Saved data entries
(** The result of the callback in closed form: it returns exactly when
    plotly accepts every marker size. *)
Lemma update_region_analysis_eq df (metric : string) :
  metric ∈ region_metric_options →
  update_region_analysis df metric =
  if decide (marker_sizes_valid df) then
    Some {| region_data := margin_frame ["Region"] (groupby Region df);
            bar_title :=
              if decide (metric = "Margin") then "Profit Margin (%) by Region"
              else "Total " +:+ metric +:+ " by Region";
            bar_fig := (λ kg, (kg.1, region_bar metric kg.2)) <$> groupby Region df;
            regional_perf :=
              margin_frame ["Region"; "Year"] (groupby (λ r, (Region r, Year r)) df);
            scatter_fig := scatter_points (groupby (λ r, (Region r, Year r)) df) |}
  else None.
Proof.
  intros Hm. unfold update_region_analysis.
  rewrite !set_margin_agg by not_a_name.
  cbn [mbind option_bind]. rewrite (xy_series_metric metric _ Hm).
  cbn [mbind option_bind]. rewrite scatter_series_margin_frame.
  destruct (decide (marker_sizes_valid df)) as [Hv|Hv];
    destruct (decide (Forall _ (groupby _ df))) as [Hg|Hg]; try done.
  - by apply marker_sizes_valid_groups in Hv.
  - by apply marker_sizes_valid_groups in Hg.
Qed.

Lemma update_region_analysis_Some df (metric : string) (d : RegionAnalysis) :
  metric ∈ region_metric_options →
  update_region_analysis df metric = Some d →
  marker_sizes_valid df ∧
  region_data d = margin_frame ["Region"] (groupby Region df) ∧
  bar_fig d = (λ kg, (kg.1, region_bar metric kg.2)) <$> groupby Region df ∧
  regional_perf d =
    margin_frame ["Region"; "Year"] (groupby (λ r, (Region r, Year r)) df) ∧
  scatter_fig d = scatter_points (groupby (λ r, (Region r, Year r)) df).
Proof.
  intros Hm. rewrite (update_region_analysis_eq df metric Hm).
  destruct (decide (marker_sizes_valid df)) as [Hv|Hv]; [|done].
  intros [= <-]. done.
Qed.

(** C5, as amended.  For every metric of the selector, the callback returns
    whenever plotly accepts the marker sizes of the scatter chart.  What it
    returns groups all rows of the data set by region: one bar per region
    occurring in the data set, whose value is computed from all rows of that
    region: the grouped sum of the metric, or the margin of the two grouped
    sums.  For the metrics Sales and Profit, when the dtype of the column has
    exact sums, as [int64] has, the bars add up to the sum of the column over
    the whole data set. *)
Theorem region_bars_sum_to_total df (metric : string) :
  metric ∈ region_metric_options →
  (marker_sizes_valid df → is_Some (update_region_analysis df metric)) ∧
  ∀ d, update_region_analysis df metric = Some d →
    (bar_fig d).*1 ≡ₚ unique (Region <$> df) ∧
    (∀ region v, (region, v) ∈ bar_fig d →
       region ∈ Region <$> df ∧
       v = region_bar metric (filter (λ r, Region r = region) df)) ∧
    (metric = "Sales" → ExactSums S →
       ∃ vs, (bar_fig d).*2 = CSales <$> vs ∧
             series_sum vs = series_sum (Sales <$> df)) ∧
    (metric = "Profit" → ExactSums P →
       ∃ vs, (bar_fig d).*2 = CProfit <$> vs ∧
             series_sum vs = series_sum (Profit <$> df)).
Proof.
  intros Hm. split.
  - intros Hv. rewrite (update_region_analysis_eq df metric Hm), decide_True by done.
    by eexists.
  - intros d Hd.
    destruct (update_region_analysis_Some df metric d Hm Hd) as (_ & _ & -> & _).
    rewrite <-!list_fmap_compose. split; [apply (groupby_keys Region)|].
    split; [|split].
    + intros region v (kg & [= -> ->] & Hkg)%list_elem_of_fmap.
      rewrite <-(groupby_rows _ _ _ Hkg). split; [|done].
      destruct (groupby_key_in Region df kg Hkg) as (r & Hr & <-).
      apply list_elem_of_fmap. by exists r.
    + intros -> Hexact.
      exists ((λ kg, group_sum (Sales <$> kg.2)) <$> groupby Region df).
      split; [by rewrite <-list_fmap_compose|].
      by apply group_sums_conserved, groupby_partition.
    + intros -> Hexact.
      exists ((λ kg, group_sum (Profit <$> kg.2)) <$> groupby Region df).
      split; [by rewrite <-list_fmap_compose|].
      by apply group_sums_conserved, groupby_partition.
Qed.

(** ** The margin columns *)

Lemma margin_of_zero_sales (p s : float64) :
  feqb s fzero = true → is_finite (margin_of p s) = false.
Proof.
  intros Hs. destruct s as [b|b| |b m e]; [|by destruct b|done|by destruct b].
  by destruct p as [[]|[]| |[] m e], b.
Qed.

Lemma margin_rows_unguarded `{EqDecision K, KeyOrder K} `{!IndexKey (S:=S) (P:=P) K}
    (names : list string) (key_of : SalesRecord → K) df :
  position "Margin" names = None →
  Forall (unguarded_margin key_of df (margin_frame names (groupby key_of df)))
         (rows (margin_frame names (groupby key_of df))).
Proof.
  intros Hn. cbn [rows margin_frame]. apply Forall_fmap, Forall_forall. intros kg Hkg.
  unfold unguarded_margin, compose. cbn [fst].
  rewrite <-(groupby_rows _ _ _ Hkg).
  split; [by eapply groupby_nonempty_groups|]. split.
  - unfold get. cbn [index_names columns margin_frame]. rewrite Hn. done.
  - apply margin_of_zero_sales.
Qed.

(** C9, as amended.  The margins per region and per (region, year) are the
    float quotient profit / sales * 100 of the grouped sums of the rows of
    the group, with no guard: never a finite number, hence never 0, when the
    sales of the group add up to 0.  The margin per region is what the bar
    chart plots under the metric Margin, whatever it is.  The margin per
    (region, year) is the size of the scatter markers: when one of them is
    negative or NaN the callback raises and returns nothing; the sizes that
    it returns are all accepted, so that a group without sales appears in
    the scatter only with an infinite margin. *)
Theorem region_margin_unguarded df (metric : string) :
  metric ∈ region_metric_options →
  (¬ marker_sizes_valid df → update_region_analysis df metric = None) ∧
  ∀ d, update_region_analysis df metric = Some d →
    (rows (region_data d)).*1 ≡ₚ unique (Region <$> df) ∧
    Forall (unguarded_margin Region df (region_data d)) (rows (region_data d)) ∧
    (rows (regional_perf d)).*1 ≡ₚ unique ((λ r, (Region r, Year r)) <$> df) ∧
    Forall (unguarded_margin (λ r, (Region r, Year r)) df (regional_perf d))
           (rows (regional_perf d)) ∧
    (metric = "Margin" →
       mapM (get (region_data d) "Margin") (rows (region_data d)) =
       Some (bar_fig d).*2) ∧
    mapM (get (regional_perf d) "Margin") (rows (regional_perf d)) =
      Some (CFloat ∘ sp_margin <$> scatter_fig d) ∧
    Forall (λ pt, Is_true (valid_marker_size (sp_margin pt)) ∧
                  (is_finite (sp_margin pt) = false → sp_margin pt = pinf))
           (scatter_fig d).
Proof.
  intros Hm. split.
  - intros Hv. by rewrite (update_region_analysis_eq df metric Hm), decide_False.
  - intros d Hd.
    destruct (update_region_analysis_Some df metric d Hm Hd)
      as (Hv & -> & -> & -> & ->).
    split; [|split; [by apply margin_rows_unguarded|]].
    { cbn [rows margin_frame]. rewrite <-list_fmap_compose. apply (groupby_keys Region). }
    split; [|split; [by apply margin_rows_unguarded|]].
    { cbn [rows margin_frame]. rewrite <-list_fmap_compose.
      apply (groupby_keys (λ r, (Region r, Year r))). }
    split; [|split].
    + intros ->. cbn [rows margin_frame]. rewrite <-list_fmap_compose.
      by apply mapM_fmap_Some.
    + cbn [rows margin_frame]. unfold scatter_points. rewrite <-list_fmap_compose.
      by apply mapM_fmap_Some.
    + unfold scatter_points. apply Forall_fmap.
      apply marker_sizes_valid_groups in Hv.
      eapply Forall_impl; [exact Hv|]. intros kg Hkg. unfold compose.
      cbn [sp_margin]. split; [done|].
      unfold valid_marker_size in Hkg. by destruct (group_margin kg.2) as [|[]| |].
Qed.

=== PROBLEM TO WORK ON ===
Look above for the line containing "the column has". Output from there through the line containing "(bar_fig d).*1 ≡ₚ", exactly and inclusively.

=== OUTPUT ===
    sums.  For the metrics Sales and Profit, when the dtype of the column has
    exact sums, as [int64] has, the bars add up to the sum of the column over
    the whole data set. *)
Theorem region_bars_sum_to_total df (metric : string) :
  metric ∈ region_metric_options →
  (marker_sizes_valid df → is_Some (update_region_analysis df metric)) ∧
  ∀ d, update_region_analysis df metric = Some d →
    (bar_fig d).*1 ≡ₚ unique (Region <$> df) ∧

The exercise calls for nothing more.